→ REQUIREMENT:
Print all of the data exactly.
(EXCERPTED DATA)
(* ===== verification/HvControl.v ===== *)
(** * Control capabilities — [hv-core/src/hypervisor.rs]

    The matrix of control edges: delegation, revocation with its cascade, the sweep that
    computes the cascade, and the device calls that are gated on an edge. *)

From Stdlib Require Import NArith Lia.
From stdpp Require Import base numbers list option.
From S2P Require Import Credit.
From S2P Require Import Device.
From S2P Require Import Sched.
From S2P Require Import Evtchn.
From S2P Require Import Grant.
From S2P Require Import P2m.
From S2P Require Import Hypervisor.
From S2P Require Import HvInvariant.
From S2P Require Import HvEvents.
From S2P Require Import HvMemory.
From S2P Require Import Prelude.
#[local] Open Scope N_scope.

(** ** Specification *)

Abbreviation matrix := (list (list Control)) (only parsing).

(** The dimensions of a matrix over [n] domains. *)
Definition square (n : N) (c : matrix) : Prop := vlen c = n /\ forall h, h < n -> twidth c h = n.

(** What a cascade leaves of [c]: the edges that still trace to a root, and only those. *)
Definition cascade (c c' : matrix) : Prop :=
  forall h t e, tget c h t = Some e ->
    (rooted c t h -> tget c' h t = Some e) /\
    (forall e', tget c' h t = Some e' -> e' <> Absent -> e' = e /\ rooted c t h).

(** The edges that are present. *)
Definition present (c : matrix) : N :=
  nsum (count (fun e => bool_decide (e <> Absent))) c.

(** No edge rests on a delegator without an edge of its own. *)
Definition orphan_at (c : matrix) (h t : DomId) : Prop :=
  exists p, tget c h t = Some (Via p) /\ tget c p t = Some Absent.

(** ** Lemmas *)

Lemma square_tset n c h t e : square n c -> square n (tset c h t e).
Proof. intros [H1 H2]. split; [by rewrite vlen_tset|]. intros i Hi. rewrite twidth_tset. auto. Qed.

Lemma square_lookup n c h t : square n c -> h < n -> t < n -> exists e, tget c h t = Some e.
Proof. intros [H1 H2] Hh Ht. apply tget_lt_Some. by rewrite H2. Qed.

Lemma square_range n c h t e : square n c -> tget c h t = Some e -> h < n /\ t < n.
Proof.
  intros [H1 H2] He. apply tget_Some_lt in He as [Hh Ht]. rewrite H1 in Hh.
  by rewrite H2 in Ht.
Qed.

Lemma Dims_square s : Dims s -> square (domain_count s) (controls s).
Proof. intros HD. split; apply HD. Qed.

Lemma Dims_controls s c : Dims s -> square (domain_count s) c -> Dims (set_controls c s).
Proof. intros [] [H1 H2]. by split. Qed.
(End EXCERPTED DATA)
→ RESPONSE TO THIS EXERCISE:
(* ===== verification/HvControl.v ===== *)
(** * Control capabilities — [hv-core/src/hypervisor.rs]

    The matrix of control edges: delegation, revocation with its cascade, the sweep that
    computes the cascade, and the device calls that are gated on an edge. *)

From Stdlib Require Import NArith Lia.
From stdpp Require Import base numbers list option.
From S2P Require Import Credit.
From S2P Require Import Device.
From S2P Require Import Sched.
From S2P Require Import Evtchn.
From S2P Require Import Grant.
From S2P Require Import P2m.
From S2P Require Import Hypervisor.
From S2P Require Import HvInvariant.
From S2P Require Import HvEvents.
From S2P Require Import HvMemory.
From S2P Require Import Prelude.
#[local] Open Scope N_scope.

(** ** Specification *)

Abbreviation matrix := (list (list Control)) (only parsing).

(** The dimensions of a matrix over [n] domains. *)
Definition square (n : N) (c : matrix) : Prop := vlen c = n /\ forall h, h < n -> twidth c h = n.

(** What a cascade leaves of [c]: the edges that still trace to a root, and only those. *)
Definition cascade (c c' : matrix) : Prop :=
  forall h t e, tget c h t = Some e ->
    (rooted c t h -> tget c' h t = Some e) /\
    (forall e', tget c' h t = Some e' -> e' <> Absent -> e' = e /\ rooted c t h).

(** The edges that are present. *)
Definition present (c : matrix) : N :=
  nsum (count (fun e => bool_decide (e <> Absent))) c.

(** No edge rests on a delegator without an edge of its own. *)
Definition orphan_at (c : matrix) (h t : DomId) : Prop :=
  exists p, tget c h t = Some (Via p) /\ tget c p t = Some Absent.

(** ** Lemmas *)

Lemma square_tset n c h t e : square n c -> square n (tset c h t e).
Proof. intros [H1 H2]. split; [by rewrite vlen_tset|]. intros i Hi. rewrite twidth_tset. auto. Qed.

Lemma square_lookup n c h t : square n c -> h < n -> t < n -> exists e, tget c h t = Some e.
Proof. intros [H1 H2] Hh Ht. apply tget_lt_Some. by rewrite H2. Qed.

Lemma square_range n c h t e : square n c -> tget c h t = Some e -> h < n /\ t < n.
Proof.
  intros [H1 H2] He. apply tget_Some_lt in He as [Hh Ht]. rewrite H1 in Hh.
  by rewrite H2 in Ht.
Qed.

Lemma Dims_square s : Dims s -> square (domain_count s) (controls s).
Proof. intros HD. split; apply HD. Qed.

Lemma Dims_controls s c : Dims s -> square (domain_count s) c -> Dims (set_controls c s).
Proof. intros [] [H1 H2]. by split. Qed.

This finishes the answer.